§ Work instruction: The listing below holds a line with "Definition PROCESS_TERMINATE : Z := 0x0001." and a line with "match arg0 with". Reproduce those two lines exactly, plus everything between them.

§ Supplied material:

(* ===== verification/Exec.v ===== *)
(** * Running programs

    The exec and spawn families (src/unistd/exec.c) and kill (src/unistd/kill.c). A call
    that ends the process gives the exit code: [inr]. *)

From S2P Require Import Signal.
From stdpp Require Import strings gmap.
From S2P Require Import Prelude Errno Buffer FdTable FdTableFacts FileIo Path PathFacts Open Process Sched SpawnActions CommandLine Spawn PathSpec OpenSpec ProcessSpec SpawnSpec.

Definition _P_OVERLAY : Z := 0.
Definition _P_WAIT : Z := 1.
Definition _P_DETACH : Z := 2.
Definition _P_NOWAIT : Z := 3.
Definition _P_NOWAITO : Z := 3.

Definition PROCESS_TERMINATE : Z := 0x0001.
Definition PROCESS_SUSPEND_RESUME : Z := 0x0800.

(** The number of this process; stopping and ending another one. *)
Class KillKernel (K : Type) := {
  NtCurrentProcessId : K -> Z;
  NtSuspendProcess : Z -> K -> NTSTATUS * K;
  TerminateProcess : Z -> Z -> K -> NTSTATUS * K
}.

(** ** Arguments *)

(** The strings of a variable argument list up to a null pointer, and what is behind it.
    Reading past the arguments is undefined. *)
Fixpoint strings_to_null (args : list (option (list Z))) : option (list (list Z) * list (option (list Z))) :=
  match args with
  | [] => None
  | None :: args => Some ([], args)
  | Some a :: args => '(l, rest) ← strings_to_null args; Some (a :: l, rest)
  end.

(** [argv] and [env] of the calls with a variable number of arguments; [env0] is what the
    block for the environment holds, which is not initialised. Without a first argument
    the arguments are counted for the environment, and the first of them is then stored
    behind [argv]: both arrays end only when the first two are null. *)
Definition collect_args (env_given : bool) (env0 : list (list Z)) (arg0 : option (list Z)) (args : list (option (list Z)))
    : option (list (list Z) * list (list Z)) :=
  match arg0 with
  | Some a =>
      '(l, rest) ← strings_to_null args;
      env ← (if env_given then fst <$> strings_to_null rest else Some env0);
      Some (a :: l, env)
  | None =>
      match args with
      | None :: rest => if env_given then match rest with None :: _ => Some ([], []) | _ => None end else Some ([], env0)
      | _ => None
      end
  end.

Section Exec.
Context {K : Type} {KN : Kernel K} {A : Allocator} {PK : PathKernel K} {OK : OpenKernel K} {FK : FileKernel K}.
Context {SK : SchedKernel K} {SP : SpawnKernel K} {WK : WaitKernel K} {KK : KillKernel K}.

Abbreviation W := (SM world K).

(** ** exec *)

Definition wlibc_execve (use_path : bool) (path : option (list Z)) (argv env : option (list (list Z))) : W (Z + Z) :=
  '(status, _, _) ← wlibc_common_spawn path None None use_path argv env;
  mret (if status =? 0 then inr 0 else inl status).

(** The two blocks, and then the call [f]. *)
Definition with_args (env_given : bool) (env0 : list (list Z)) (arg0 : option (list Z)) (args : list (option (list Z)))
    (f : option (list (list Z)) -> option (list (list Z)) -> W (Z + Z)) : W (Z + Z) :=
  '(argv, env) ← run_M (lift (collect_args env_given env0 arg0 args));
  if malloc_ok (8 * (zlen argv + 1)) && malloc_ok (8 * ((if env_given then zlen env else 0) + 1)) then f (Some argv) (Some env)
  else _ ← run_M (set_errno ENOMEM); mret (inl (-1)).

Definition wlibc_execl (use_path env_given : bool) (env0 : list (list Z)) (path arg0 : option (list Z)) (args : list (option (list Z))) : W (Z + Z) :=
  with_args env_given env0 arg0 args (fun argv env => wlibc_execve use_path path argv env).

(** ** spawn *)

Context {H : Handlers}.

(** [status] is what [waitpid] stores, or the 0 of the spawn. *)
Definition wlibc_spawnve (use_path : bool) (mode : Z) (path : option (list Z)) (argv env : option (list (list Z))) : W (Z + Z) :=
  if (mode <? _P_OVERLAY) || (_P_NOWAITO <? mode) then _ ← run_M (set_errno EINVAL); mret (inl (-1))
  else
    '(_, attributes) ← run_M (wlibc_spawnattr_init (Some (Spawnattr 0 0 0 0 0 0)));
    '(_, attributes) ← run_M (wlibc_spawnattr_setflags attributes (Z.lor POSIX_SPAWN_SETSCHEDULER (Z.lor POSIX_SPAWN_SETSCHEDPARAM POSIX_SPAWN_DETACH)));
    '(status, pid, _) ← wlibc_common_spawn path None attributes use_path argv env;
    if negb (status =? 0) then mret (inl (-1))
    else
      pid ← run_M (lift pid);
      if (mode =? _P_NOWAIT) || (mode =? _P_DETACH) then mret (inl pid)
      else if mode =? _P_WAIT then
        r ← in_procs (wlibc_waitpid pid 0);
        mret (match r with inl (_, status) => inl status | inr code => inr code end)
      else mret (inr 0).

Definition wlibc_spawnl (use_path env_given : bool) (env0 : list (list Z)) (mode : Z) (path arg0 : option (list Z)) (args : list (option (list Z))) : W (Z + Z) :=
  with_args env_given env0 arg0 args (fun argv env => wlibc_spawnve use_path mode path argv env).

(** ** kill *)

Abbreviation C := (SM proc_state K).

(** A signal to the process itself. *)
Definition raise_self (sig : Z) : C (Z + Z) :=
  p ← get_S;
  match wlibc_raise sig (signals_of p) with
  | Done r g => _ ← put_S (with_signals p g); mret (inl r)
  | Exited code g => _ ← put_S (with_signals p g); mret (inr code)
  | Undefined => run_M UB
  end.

§ Response for this exercise:
Definition PROCESS_TERMINATE : Z := 0x0001.
Definition PROCESS_SUSPEND_RESUME : Z := 0x0800.

(** The number of this process; stopping and ending another one. *)
Class KillKernel (K : Type) := {
  NtCurrentProcessId : K -> Z;
  NtSuspendProcess : Z -> K -> NTSTATUS * K;
  TerminateProcess : Z -> Z -> K -> NTSTATUS * K
}.

(** ** Arguments *)

(** The strings of a variable argument list up to a null pointer, and what is behind it.
    Reading past the arguments is undefined. *)
Fixpoint strings_to_null (args : list (option (list Z))) : option (list (list Z) * list (option (list Z))) :=
  match args with
  | [] => None
  | None :: args => Some ([], args)
  | Some a :: args => '(l, rest) ← strings_to_null args; Some (a :: l, rest)
  end.

(** [argv] and [env] of the calls with a variable number of arguments; [env0] is what the
    block for the environment holds, which is not initialised. Without a first argument
    the arguments are counted for the environment, and the first of them is then stored
    behind [argv]: both arrays end only when the first two are null. *)
Definition collect_args (env_given : bool) (env0 : list (list Z)) (arg0 : option (list Z)) (args : list (option (list Z)))
    : option (list (list Z) * list (list Z)) :=
  match arg0 with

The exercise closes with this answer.